Very simple. You buy the correct fitting for the solenoid, then buy the correct fitting for the cylinder. There are many options for hose size for the BSP and the NPT fittings. You are putting the hose in the fitting, you are putting the fitting in the solenoid,cylinder. As long as the hose diameter is the same on each fitting there should be no problem. Here is who I use. You will need to do some research on this but you can find the solution....http://www.automationdirect.com/adc/Shopping/Catalog/Pneumatic_Components


----------



## Malaki (Sep 25, 2015)

I haven't tried yet but I will when my parts arrive but I've read that 6mm tubing will fit in 1/4" fittings and 1/4"tubing will fit into 6mm fittings. 1/4"=6.35mm so....maybe!


----------



## corey872 (Jan 10, 2010)

...or 1/8 BSP (28 threads per inch, 55º angle) will generally cram into 1/8 NPT (27 threads per inch, 60º angle) and vice-versa, especially in soft metals like aluminum and brass ...as long as you aren't trying to make something critical...like an airplane hydraulic system or something!

...or if you want to be more correct, you can buy BSP to NPT adapters.

...or just buy the NPT version of the solenoid

http://www.ebay.com/itm/1-8-DC-12V-...-Solenoid-Valve-NPT-Air-Aluminum/281360344364


----------



## iowachap (Aug 19, 2015)

I saw that one too  

I asked them are you sure it is NPT and not BSP.. as its the same model number, 

Dear ichapman,

Dear customer,

Thanks for your mail .We can not make sure exactly about that.We only have size like this:


Size(LxWxH): 9.4cm x 1.8cm x2.6cm / 3.7" x 0.7" x 1.02"

Wire length: 33cm / 12.99"

Packing box dimension(LxWxH): 10cm x 5.6cm x 2cm


Sincerely hope to have the opportunity to serve you next time.If you have any other questions,welcome to contact us.

Best regards

- victoryduanshop


----------



## Richie4540 (Jul 23, 2015)

Buy some thread sealer to make sure each joint is sealed and won't leak, if you think you might want to take it apart later use thread seal tape (Ptfe) if it's more permanent use a liquid sealant, the best we have here in Australia is called 
http://www.loxeal.com/files/8201e.pdf and is great for air water and gas, it's even safe in drinking water applications.

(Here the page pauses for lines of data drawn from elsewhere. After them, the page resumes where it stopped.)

(* ===== verification/Prelude.v ===== *)
(** * A verification development of the Superzent core

    Superzent is a fork of the Zed editor with a store of projects, worktrees and
    coding agents on top.  This library models the data structures that the editor's
    collaborative buffer rests on, the store, and the crate that makes and deletes worktrees,
    and proves what makes them correct.

    ** The parts and where they are modelled

    - _Logical time_: [crates/clock/src/clock.rs] in [Clock] ([Module Lamport], the
      timestamps; [Module Global], the version vectors).
    - _Positions_: [crates/text/src/locator.rs] in [Locator] ([between] makes a
      locator strictly between two others).
    - _The summarised B+ tree_: [crates/sum_tree/src/sum_tree.rs] in [SumTree]
      (structure, building, [append], [push], [find], updates of the ends) and [Keyed]
      ([insert_or_replace], [remove], [edit], [get]);
      [crates/sum_tree/src/cursor.rs] in [Cursor] (cursors, filter cursors, iterators);
      [crates/sum_tree/src/tree_map.rs] in [TreeMap] ([Module TreeMap], [Module TreeSet]).
      The traits are type classes ([Summary], [Item], [Dimension], [KeyedItem]), and the
      laws that the code relies on are classes of their own ([SummaryLaws],
      [DimensionLaws], [KeyedLaws], [OrdLaws]): the theorems hold for every instance,
      and the parts below discharge the laws for theirs.
    - _The rope_: the text of a buffer, a [SumTree] of chunks of at most 128 bytes, each
      with four bitmaps (boundaries of characters, UTF-16 units, newlines, tabs).
      [Bits] and [SelectBit] hold the bit operations of [crates/rope/src/chunk.rs],
      [Utf8] the part of the standard library's strings that the code uses, [TextSummary]
      the measures ([point.rs], [point_utf16.rs], [offset_utf16.rs], [unclipped.rs] and
      [TextSummary] of [rope.rs]), [Chunk] the chunks and their slices, and [Rope] the
      rope: pushes, appends, [replace], conversions between offsets and points, clipping,
      the rope's [Cursor], [slice] and [slice_rows]; [RopeChunks] its iterators.
    - _Parts of the text buffer_: [crates/text/src/undo_map.rs] in [UndoMap] and
      [crates/text/src/operation_queue.rs] in [OperationQueue], both on keyed trees;
      [crates/text/src/patch.rs] in [Patch]; [crates/text/src/subscription.rs] in
      [Subscription], which composes patches; [crates/text/src/selection.rs] in
      [Selection]; the undo history of [crates/text/src/text.rs] in [History].
    - _The text buffer_ itself, the rest of [text.rs]: [LineEnding] (detection and
      normalisation of line endings), [Fragment] (fragments, insertion fragments and slices with
      their summaries and dimensions), [RopeBuilder] (the visible and the deleted text
      put together from pieces of the old ones), [Buffer] (construction, local and
      remote edits, undo and redo, transactions, deferral of operations), [Anchor]
      ([crates/text/src/anchor.rs], with the functions of [text.rs] that make, resolve and
      compare anchors and convert positions) and [EditsSince] (the iterator [Edits] behind
      [edits_since], and the rope and the offsets of an older version).
    - _The Superzent store_: [crates/superzent_model/src/lib.rs] in [StoreData] (types and
      text functions), [Store] (queries, operations, [normalize]) and [StoreLoad] (loading
      and the migrations from two older formats).
    - _Git and worktrees_: [crates/superzent_git/src/lib.rs] in [GitText] (strings, paths,
      slugs, the parsers of what [git] prints) and [Git] (projects, creation and deletion of
      worktrees, base branches, summaries, the configuration of a repository), over the
      programs of [Os], which ask the system and go on with any answer.

    - _Streaming differences_: [StreamingDiff] of [crates/streaming_diff/src/streaming_diff.rs] in
      [StreamingDiff], with scores in IEEE numbers of 64 bits, and [LineDiff], which follows its operations
      on a rope of the old text.

    A buffer holds its text in a rope, names its operations with [Clock], keeps its fragments in a [SumTree] in the
    order of their [Locator]s, defers what it cannot apply in an [OperationQueue], counts undos in an
    [UndoMap], groups edits in a [History] and tells observers by [Patch]es through
    [Subscription]s.  The entries that [Git] makes are those that [Store] keeps.

    ** How code is modelled

    An operation on [&mut self] is a function that returns the new value; [Arc] and
    clone-on-write do not show.  [None] is a panic (a failed [unwrap] or [assert!], an
    index out of range, an [ArrayVec] that overflows, an unsigned subtraction that
    underflows), so a theorem that gives [Some] says that the code does not panic.
    Machine integers are [N] with the wrap-around of the release profile where the
    code computes with them ([Clock], [Locator]).  A function of [Git] that returns a [Result] is a
    [prog] with a [result]: a tree of the processes it runs and the files it touches, whose
    answers are not determined, so that a theorem on its [runs] holds whatever the system
    answers; [still] gives the result when the system answers a question always
    alike.  [TREE_BASE] is 6, its value outside tests.

    ** Bounds and fuel

    - A loop of a cursor is a step function run for at most [cost] rounds, a bound
      computed from the tree; [CursorSpec] shows that the loops end within it.
    - The stack of a cursor is an [ArrayVec] of 16 entries: theorems on cursors ask for
      trees of height below 16; a taller one from [from_iter] would hold more than 12^15 items.
    - Rows, columns and the counts of a line are [u32].  The definitions that the trees are built with add
      unbounded numbers; those of [TextSummary] whose names end in [_u32] wrap around, and agree with the others for a text below
      2^32 bytes ([RopeTheorems.point_order_lexicographic]).  Theorems on ropes ask for that
      bound.  The height of a tree node is a [u8]; a tree with a height of 255 would hold some 6^254 items.  Appending and slicing ask for ropes whose height the cursor's stack can hold
      ([shallow], [slice_shallow], [replace_shallow]).
    - Theorems on a buffer ask for room ([roomy]): its trees below height 16, ropes
      that can be sliced, inserted text below 2^32 bytes, clocks and undo counts that do not
      reach the end of [u32].  [BufferFollow] and [BufferDelivery] ask for it along a run
      ([all_able], [all_accepted], [all_storable]) and have functions that compute it.
    - [Locator.between] runs at most one round more than the longer locator has
      digits, [Patch.compose] at most as many as its measure of the remaining edits
      allows, [unique_slug] at most one for each used identifier; each is
      proved enough ([Locator.between_shape], [PatchTheorems], [StoreFacts.unique_loop_spec]).

    ** The theorems

    - [Clock]: timestamps extend causality; version vectors are pointwise maxima in a
      canonical form; the comparisons decide the order of versions.
    - [Locator]: [between] is strict and yields a locator usable in the next call;
      appending needs no second digit for 65,535 rounds.
    - [SumTreeSpec], [SumTreeFind], [CursorSpec], [CursorFacts],
      [TreeMapFacts] carry the proofs; [SumTreeTheorems] and [TreeMapTheorems] state what
      they come to: a well-formed tree is its sequence of items, and every
      operation acts on that sequence as its name says, without panic and keeping the
      invariant [wf] (cached summaries right, nodes within capacity, uniform height).
    - [ChunkFacts], [ChunkConvert], [RopeFacts], [RopeConvert], [RopeClip], [RopeEdit] and
      [RopeSlice] carry the proofs of [RopeTheorems]: bitmaps describe the text of a chunk,
      a rope is its text ([rope_inv]), summaries are what counting characters gives,
      conversions agree with each other and with the text, clipping ends at a boundary,
      edits and slices are those of strings.
    - [RopeChunksTheorems]: read through its iterators a rope is its text, in both directions; an iterator
      stands at a boundary of its range after every move.
    - [UndoMap], [OperationQueue]: counts are maxima and commute; the queue is sorted and
      free of duplicates.
    - [PatchTheorems], [Subscription]: composing patches composes the changes they
      describe; a subscriber's patch leads from the text it last saw to the current one.
    - [HistoryTheorems]: transactions bracket, group, undo and redo, and lose no edit.
    - The buffer.  [BufferFacts] says what a list of pieces, fragments with their texts, stands for;
      [BufferInv] the invariant [snapshot_ok] that ties the trees and the two ropes to such
      a list; [BufferSteps], [BufferLocal] follow the loops of a local edit,
      [BufferSeen], [BufferRemote] those of a remote one, [BufferUndo] those of an
      undo, and [BufferCommit] what is stored at their end; [BufferNew] does construction.
      [BufferTheorems]: [Buffer::new] and [edit] do to the text what they say.
      [BufferReplicas]: a remote edit does, in the text that its author saw, what its author
      did.  [BufferRestores]: [undo] and [redo] take away and bring back what they name.
      [BufferSync], [BufferFollow]: a replica that applies the operations of another
      one stays in step with it, byte for byte.  [BufferDelivery]: it gets there whatever
      the order in which the operations arrive.
    - Anchors.  [BufferSeen]: the fragments of an insertion lie side by side, so that its bytes can be
      counted.  [AnchorFacts]: an anchor is found by counting.  [AnchorTheorems]: it resolves to the offset it
      was made at, moves with its byte in an edit, is the same place to every replica
      in step, and compares as it resolves.
    - Older versions.  [EditsFacts]: what a version saw of the fragments, and that the ones it has seen all of did
      not change.  What a version saw stays, whatever happens to the buffer.  [EditsLoop]: the rounds of
      [Edits].  [VersionTheorems] puts them together, for a snapshot and for a buffer and what became of it: the edits since a version lead from the text of
      then to the text of now, and its rope and offsets are those of then.
    - [StoreFacts], [StoreOps] carry the proofs of [StoreTheorems]: every
      operation keeps the store's invariant and ends; what reaches the state file; slugs;
      presets; reordering; loading.
    - [GitDelete] has the weakest preconditions of the programs that run [git] and the shell, and says that nothing is removed before the teardown has succeeded, and what is reported is
      what happened.  [GitCreate]: a creation adds one worktree, after its guards, and reports what it did;
      when it fails later it cleans up, and what is left is what the clean-up failed to remove.
      [GitTheorems]: the base branch against a list of candidates, the counts of a summary
      against the lines of [git], and the way of a teardown script from its form to the deletion.
    - [StreamingDiffTheorems]: the operations of a streaming difference make the new text of the old one,
      and its scores do not depend on the pieces in which the new text arrives.

    ** Not modelled

    Of the text buffer: the channels on which tasks wait for edits, the indentation of lines;
    the edits in a range ([edits_since_in_range]) are modelled, and shown only for the whole text.  Convergence is shown for operations
    that were made one after the other, by any authors, and for undos; concurrent edits
    are covered by what each does to the text its author saw, not by a proof that all orders
    of application give the same fragments.  Also left out are the crates that need a display, a network or a process: the editor view, GPUI,
    language servers, terminals, collaboration, settings.  Formatting, [Debug] and
    serialisation are left out; the boundaries of grapheme clusters, which a third-party
    crate finds, are a parameter of [clip_point].  [LineDiff] is modelled and run on examples, without theorems: it has cases in which it is wrong.
    [fuzzy] is left out.

    ** This file

    The prelude: [Ord] and its laws after the Rust trait, with notations, hints and
    instances for numbers, pairs, options and lists. *)

From stdpp Require Export base option numbers list sorting.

Of course Locktite make it too but not sure about use for drinking water.

The only thing to remember is to not let too much get inside the pipes of an air system as it will clog you valves quicker than you can say BOO.


----------



## corey872 (Jan 10, 2010)

iowachap said:


> I saw that one too
> 
> I asked them are you sure it is NPT and not BSP.. as its the same model number,
> 
> ...


Ahhh, truth in advertising. Well, at least they seem to have given you an honest 'I don't know' when you ask. One thing to note - the valve I posted was from a different seller... 'dailydeal*2013' for the NPT vs 'victoryduanshop' for the BPT. Another thing I found interesting was the 'NPT' version seemed to have silver-looking threads, while the BPT version you posted had white painted threads.

That's about what I'd expect if the valve were manufactured with BPT then painted ...then someone came along later and chased the BPT threads with an NPT tap which would scrape off the paint and re-shape the threads ever so slightly to the NPT form. (which is another way to attack the problem)

"NPT" - silvery threads









"BPT" - white coated threads


----------



## iowachap (Aug 19, 2015)

Lots of great info folks, and yeah i will need to look at the ones I have at home and see if they are white thread or silver, some reason i looked at it earlier today real fast but seem to think i saw silver..  but I am going to go with getting the straight connections as BSP for the solenoid and then get the 1/8 NPT for the cylinder but getting 8mm/ 5/16 as that one shows they are compatible, and i am also getting the version with the 1/4 tubing that way im covered, i see that amazon has tubing in prime for both tubing sizes 9 bucks and 12 bucks for 100'


----------



## iowachap (Aug 19, 2015)

*ports?*

Ok so ports A and B are for going to the double action cylinder the P is air intake from compressor and I figure the R and S are the exhaust ports where I would put my little muffler / air filter fittings.. I could not find any documentation on the airtac listed here.


----------



## bfjou812 (Aug 15, 2008)

Mufflers go on the exhaust ports


----------



## iowachap (Aug 19, 2015)

bfjou812 said:


> Mufflers go on the exhaust ports


Grin right, so R and S are the exhaust ports on this particular solenoid correct?


----------



## jabberwocky (Apr 30, 2008)

Yes^^^^^


----------



## scream1973 (Dec 23, 2007)

I can verify 6mm tubing works just fine to 1/4 NPT fittings.. I bought quite a few of these last years as i got a deal on them ( like $7.00 a piece) and a bunch of BSP fittings..


----------